VintaBio, a life sciences company with expertise in viral vectors and cell and gene therapy development, has opened a custom-built manufacturing facility in Philadelphia. The company has also raised $64 million in funding and appointed David Radspinner CEO.

VintaBio’s $64 million in funding, led by Decheng Capital, helped support the development of its 22,500-sq.-ft. Philadelphia facility, designed specifically to streamline cell and gene therapy development and manufacturing.

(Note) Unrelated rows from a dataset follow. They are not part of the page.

(** * GEBCO 3D viewer: grid resolution, terrain construction, base plate, export

    A shallow embedding of [main.js] (the NetCDF-capable version of the viewer):
    - JavaScript numbers are IEEE 754 binary64 values, modelled by Rocq's
      primitive [float] (same format, same rounding);
    - a thrown [Error] is a value of type [Error], one constructor per
      [throw] site;
    - the module-level variables [terrainMesh], [baseMesh], ... form the
      record [Scene], threaded explicitly through the functions that mutate
      them;
    - what three.js and netcdfjs do inside is not part of this repository:
      the NetCDF reader is its header and data, a plane geometry is the
      arguments it was built from plus the heights written into it, and the
      world-space bounding box is supplied to the functions that ask for it. *)

From Stdlib Require Import Floats ZArith List String Ascii Bool Arith Lia DecimalString.
Import ListNotations.

Set Warnings "-inexact-float".

Local Open Scope string_scope.
Local Open Scope nat_scope.

(* ================================================================== *)
(** * JavaScript values and the built-ins the program uses *)
(* ================================================================== *)

Module Js.

(** A JS number. *)
Abbreviation number := float (only parsing).

(** What an array cell read by index can hold: [undefined] when the
    index is out of range, a number, and, in an array that
    [response.json()] parsed, [null], a boolean or another value (a
    string, an array, an object). The program does two things only with a
    cell: it tests it with [Number.isFinite] and it converts it with
    [ToNumber]; a value of the last kind is therefore given by the number
    that [ToNumber] makes of it. *)
Inductive value :=
| undefined
| null
| boolean (b : bool)
| num (n : number)
| other (asNumber : number).

(** [Number.isFinite(v)]: no coercion, [false] for a non-number. *)
Definition Number_isFinite (v : value) : bool :=
  match v with
  | num n => is_finite n
  | _ => false
  end.

(** [ToNumber(v)], applied by the arithmetic operators: [undefined] gives
    NaN, [null] and [false] give 0, [true] gives 1. *)
Definition toNumber (v : value) : number :=
  match v with
  | undefined => nan
  | null => 0%float
  | boolean b => if b then 1%float else 0%float
  | num n => n
  | other n => n
  end.

(** [Math.max(a, b)] on two numbers: NaN if either is NaN, and [+0] is
    larger than [-0]. *)
Definition Math_max (a b : number) : number :=
  if is_nan a || is_nan b then nan
  else if (a <? b)%float then b
  else if (b <? a)%float then a
  else if get_sign a then b else a.

(** [Math.abs]. *)
Definition Math_abs (a : number) : number := abs a.

(** [arr[i]] on an array of numbers. *)
Definition index (arr : list number) (i : nat) : value :=
  match nth_error arr i with
  | Some n => num n
  | None => undefined
  end.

Radspinner joins the company from ILC Dover, a New Mountain Capital portfolio company, where he served as president for the organization’s biotherapeutics portfolio. Radspinner has spent nearly a decade leading the global marketing and sales efforts at top bioproduction companies including GE Healthcare Life Sciences (Cytiva) and Thermo Fisher Scientific.  

Previously he was vice president of the Americas at Cytiva, a provider of life sciences products and services. Radspinner also worked at Eli Lilly & Co. and Sanofi, developing analytical methodologies, drug products, and processes after receiving his PhD from the University of Arizona in Analytical Chemistry.

“I co-founded VintaBio to make sure viral vectors never prevent someone from receiving a life-changing treatment,” said Shangzhen Zhou. “At Children’s Hospital of Philadelphia where we developed the first gene therapy product for a group of congenital blind patients, which became Luxturna, and then created a gene therapy for babies with spinal muscular atrophy, which became Zolgensma, I saw the important role viral vectors would play in advanced medicines. With VintaBio, we now want to provide the ability to scale cutting-edge therapies for thousands more in-need patients.”

“There are no commercially available facilities designed and built specifically for cell and gene therapy CDMO services that can also claim the decades of foundational viral vector experience the VintaBio team has, and that’s what attracted me to join the company,” said Radspinner. “Shangzhen and Junwei have played key roles developing the very first cell and gene therapies, giving us unparalleled insights into how we can leverage viral vectors to enable similarly impactful therapies across the life sciences spectrum.”